Whether or not an $O(n)$ algorithm exists depends heavily on your computational model. (A single-tape Turing machine, for example, would take $O(n^2)$ time even to crawl to the end of the input to look at the edge between vertices $n-1$ and $n$.) But I can give you an algorithm that inspects fewer than $5n$ of the edges to find such a vertex.
Borrowing some language from tournament brackets, we say that vertices $v$ and $w$ "play" if we look at the edge $vw$, and a vertex $v$ "wins" against another vertex $w$ if the edge between them is oriented $w \to v$. As in a double-elimination tournament, two losses eliminate a vertex.
We begin by the following procedure: have vertices $1$ and $2$ play. Then the winner plays vertex $3$. The winner of that plays vertex $4$, and so on. After $n-1$ games, we end up with $n-1$ losers (which have outdegree $1$ already) and a winner.
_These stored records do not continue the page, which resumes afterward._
Lemma Rsum_map_rev (g : A -> R) l : Rsum (List.map g (List.rev l)) = Rsum (List.map g l).
Proof.
  induction l as [|a r IH]; [reflexivity|]. cbn [List.rev List.map].
  rewrite List.map_app, Rsum_app, IH. cbn. ring.
Qed.

Variable f : A -> A -> R.

Lemma loop_from_chain prev l :
  Rsum (List.map (fun ij => f (fst ij) (snd ij)) (loop_from prev l)) = chain f (prev :: l).
Proof.
  revert prev. induction l as [|p r IH]; intros prev; [reflexivity|].
  cbn [loop_from List.map Rsum fst snd].
  rewrite IH. reflexivity.
Qed.

Lemma loopSum_chain p r : loopSum f (p :: r) = chain f (List.last (p :: r) p :: p :: r).
Proof. unfold loopSum. rewrite loop_pairs_cons. apply loop_from_chain. Qed.

Lemma last_default (c : A) r d1 d2 : List.last (c :: r) d1 = List.last (c :: r) d2.
Proof.
  revert c. induction r as [|e r IH]; intros c; [reflexivity|].
  change (List.last (e :: r) d1 = List.last (e :: r) d2). apply IH.
Qed.

Lemma chain_snoc a l b :
  chain f (a :: l ++ [b]) = chain f (a :: l) + f b (List.last (a :: l) a).
Proof.
  revert a. induction l as [|c r IH]; intros a.
  - cbn. ring.
  - change (chain f (a :: (c :: r) ++ [b])) with (f c a + chain f (c :: r ++ [b])).
    rewrite IH.
    change (chain f (a :: c :: r)) with (f c a + chain f (c :: r)).
    change (List.last (a :: c :: r) a) with (List.last (c :: r) a).
    rewrite (last_default c r a c). ring.
Qed.

Hypothesis antisym : forall a b, f a b = - f b a.

Lemma chain_rev l : chain f (List.rev l) = - chain f l.
Proof.
  induction l as [|a r IH]; [cbn; ring|].
  destruct r as [|b r]; [cbn; ring|].
  change (chain f (a :: b :: r)) with (f b a + chain f (b :: r)).
  cbn [List.rev] in *. 
  destruct (List.rev r ++ [b]) as [|h m] eqn:E.
  { destruct (List.rev r); discriminate. }
  cbn [app]. rewrite chain_snoc. rewrite IH.
  replace (List.last (h :: m) h) with b; [rewrite (antisym a b); ring|].
  rewrite <- E. now rewrite List.last_last.
Qed.

Lemma loopSum_rev l : loopSum f (List.rev l) = - loopSum f l.
Proof.
  destruct l as [|p r]; [unfold loopSum; cbn; ring|].
  rewrite loopSum_chain.
  assert (Hclosed : chain f (List.last (p :: r) p :: p :: r) = chain f (p :: r ++ [p])).
  { rewrite chain_snoc.
    change (chain f (List.last (p :: r) p :: p :: r))
      with (f p (List.last (p :: r) p) + chain f (p :: r)). ring. }
  rewrite Hclosed. rewrite <- chain_rev.
  cbn [List.rev]. rewrite List.rev_app_distr. cbn [List.rev app].
  destruct (List.rev r ++ [p]) as [|h m] eqn:E.
  { destruct (List.rev r); discriminate. }
  rewrite loopSum_chain.
  replace (List.last (h :: m) h) with p; [rewrite <- E; reflexivity|].
  rewrite <- E. now rewrite List.last_last.
Qed.
End Loops.

(** * Plane fitter *)

Section NewellPlane.
Local Open Scope R_scope.
Import Vector3.

Lemma newell_fold l a :
  fold_left Newell.step l a =
  Newell.mkAcc
    (mk (x (Newell.n a) + Rsum (List.map (fun ij => termX (fst ij) (snd ij)) l))
        (y (Newell.n a) + Rsum (List.map (fun ij => termY (fst ij) (snd ij)) l))
        (z (Newell.n a) + Rsum (List.map (fun ij => termZ (fst ij) (snd ij)) l)))
    (Newell.cx a + Rsum (List.map x (List.map fst l)))
    (Newell.cy a + Rsum (List.map y (List.map fst l)))
    (Newell.cz a + Rsum (List.map z (List.map fst l))).
Proof.
  revert a. induction l as [|[pi pj] r IH]; intros a; cbn [fold_left List.map Rsum].
  - destruct a as [[nx ny nz] cx cy cz]. cbn. f_equal; [f_equal|..]; ring.
  - rewrite IH. unfold Newell.step, termX, termY, termZ. cbn. f_equal; [f_equal|..]; ring.
Qed.

(** What the loop of [newellPlane] has accumulated when it ends *)
Lemma newell_run l :
  Newell.run l =
  Newell.mkAcc (mk (loopSum termX l) (loopSum termY l) (loopSum termZ l))
               (Rsum (List.map x l)) (Rsum (List.map y l)) (Rsum (List.map z l)).
Proof.
  unfold Newell.run. rewrite newell_fold, loop_pairs_fst. unfold loopSum. cbn.
  f_equal; [f_equal|..]; ring.
Qed.

Lemma newell_run_rev l :
  Newell.run (List.rev l) =
  Newell.mkAcc (negate (Newell.n (Newell.run l)))
    (Newell.cx (Newell.run l)) (Newell.cy (Newell.run l)) (Newell.cz (Newell.run l)).
Proof.
  rewrite !newell_run. cbn. unfold negate; cbn.
  rewrite !loopSum_rev, !Rsum_map_rev; try reflexivity.
  all: intros a b; unfold termX, termY, termZ; ring.
Qed.

Lemma newellPlane_rev l :
  newellPlane (List.rev l) =
  Newell.mkPlane (negate (Newell.normal (newellPlane l))) (Newell.origin (newellPlane l)).
Proof.
  unfold newellPlane. rewrite newell_run_rev. cbn.
  now rewrite normalize_negate, List.length_rev.
Qed.

Lemma newellPlane_unit l :
  Newell.n (Newell.run l) <> zero -> length (Newell.normal (newellPlane l)) = 1.
Proof. intros H. unfold newellPlane. cbn. now apply normalize_unit. Qed.

Lemma newellPlane_degenerate l :
  Newell.n (Newell.run l) = zero -> Newell.normal (newellPlane l) = zero.
Proof. intros H. unfold newellPlane. cbn. rewrite H. apply normalize_zero. Qed.


(** *** Collinear loops *)

Lemma chain_telescope {A} (f : A -> A -> R) (g : A -> R) :
  (forall a b, f b a = g a - g b) ->
  forall a l, chain f (a :: l) = g a - g (List.last (a :: l) a).
Proof.
  intros Hf a l. revert a. induction l as [|b r IH]; intros a.
  - cbn. ring.
  - change (chain f (a :: b :: r)) with (f b a + chain f (b :: r)).
    rewrite IH, Hf. change (List.last (a :: b :: r) a) with (List.last (b :: r) a).
    rewrite (last_default b r a b). ring.
Qed.

Lemma loopSum_telescope {A} (f : A -> A -> R) (g : A -> R) :
  (forall a b, f b a = g a - g b) -> forall l, loopSum f l = 0.
Proof.
  intros Hf [|p r]; [reflexivity|].
  rewrite loopSum_chain, (chain_telescope f g Hf).
  change (List.last (List.last (p :: r) p :: p :: r) (List.last (p :: r) p))
    with (List.last (p :: r) (List.last (p :: r) p)).
  rewrite (last_default p r (List.last (p :: r) p) p). ring.
Qed.

Lemma loop_from_map {A B} (h : A -> B) prev l :
  loop_from (h prev) (List.map h l) =
  List.map (fun ij => (h (fst ij), h (snd ij))) (loop_from prev l).
Proof.
  revert prev. induction l as [|p r IH]; intros prev; [reflexivity|].
  cbn [List.map loop_from fst snd]. now rewrite IH.
Qed.

Lemma last_map {A B} (h : A -> B) l d :
  List.last (List.map h l) (h d) = h (List.last l d).
Proof.
  induction l as [|a [|b l'] IH]; [reflexivity|reflexivity|].
  change (List.last (List.map h (b :: l')) (h d) = h (List.last (b :: l') d)). apply IH.
Qed.

Lemma loop_pairs_map {A B} (h : A -> B) l :
  loop_pairs (List.map h l) =
  List.map (fun ij => (h (fst ij), h (snd ij))) (loop_pairs l).
Proof.
  destruct l as [|p r]; [reflexivity|].
  change (List.map h (p :: r)) with (h p :: List.map h r).
  rewrite !loop_pairs_cons.
  change (h p :: List.map h r) with (List.map h (p :: r)).
  now rewrite last_map, loop_from_map.
Qed.

Lemma loopSum_map {A B} (h : A -> B) (f : B -> B -> R) l :
  loopSum f (List.map h l) = loopSum (fun a b => f (h a) (h b)) l.
Proof. unfold loopSum. now rewrite loop_pairs_map, List.map_map. Qed.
We can sort the vertices into two groups as we do the procedure above. First put $1$ in group A and $2$ in group B. After that, whenever two vertices play, one of them already has a group, and we put the other vertex in the other group. The result is that the $n-1$ losers are separated into groups A and B, and no two vertices in the same group have played yet.
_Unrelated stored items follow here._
(** * Consistent Attachments and Links: the rename cascade and the attachment collector

    A shallow embedding of [src/files-handler.ts] (class [FilesHandler]) and of
    the rename/delete handler ([handleRename], [fillRenameMap], [processRename])
    over an explicit model of the host vault, followed by the properties of the
    specification that these functions decide.

    Conventions.
    - A path is a [string], slash separated and case sensitive, as in the source.
    - A [TFile] handle is represented by the path it currently has.
    - The vault is a finite map from file paths to contents and a finite set of
      folder paths; the root folder ["/"] always exists and is not stored.
    - Asynchronous functions become computations in the monad [M]: a state
      transformer over [State] that may throw. *)

From Stdlib Require Import Ascii.
From stdpp Require Import gmap strings list pretty.



(** ** Strings *)

Module Str.

Definition startsWith (s pre : string) : bool := String.prefix pre s.

Fixpoint slice (n : nat) (s : string) : string :=
  match n, s with
  | 0, _ => s
  | S _, "" => ""
  | S k, String _ r => slice k r
  end.

Definition lowerChar (c : ascii) : ascii :=
  let n := nat_of_ascii c in
  if (65 <=? n)%nat && (n <=? 90)%nat then ascii_of_nat (n + 32) else c.

Fixpoint toLowerCase (s : string) : string :=
  match s with
  | "" => ""
  | String c r => String (lowerChar c) (toLowerCase r)
  end.

Fixpoint splitOn (sep : ascii) (s : string) : list string :=
  match s with
  | "" => [""]
  | String c r =>
      if Ascii.eqb c sep then "" :: splitOn sep r
      else match splitOn sep r with
           | h :: t => String c h :: t
           | [] => [String c ""]
           end
  end.

Fixpoint joinWith (sep : string) (l : list string) : string :=
  match l with
  | [] => ""
  | [x] => x
  | x :: r => x +:+ sep +:+ joinWith sep r
  end.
Repeat the procedure we did two more times. First, for group A (the first two vertices in the group play, then the winner plays the third vertex, and so on.) Second, for group B. This produces the "top A loser" and the "top B loser". Except for them, every vertex in group A or B has lost two games, so it has outdegree $\ge 2$ and is out of consideration.
We've played $2n-4$ games so far, and now there are only $3$ vertices remaining that could potentially have outdegree $1$ or less: the winner, the top A loser, and the top B loser. So, have each of them play every other vertex. This takes at most $3n$ more steps; realistically, it takes fewer, because some of those games have already been played. After fewer than $5n$ games total, we've either found a vertex with outdegree $\le 1$, or determined that all vertices have outdegree at least $2$.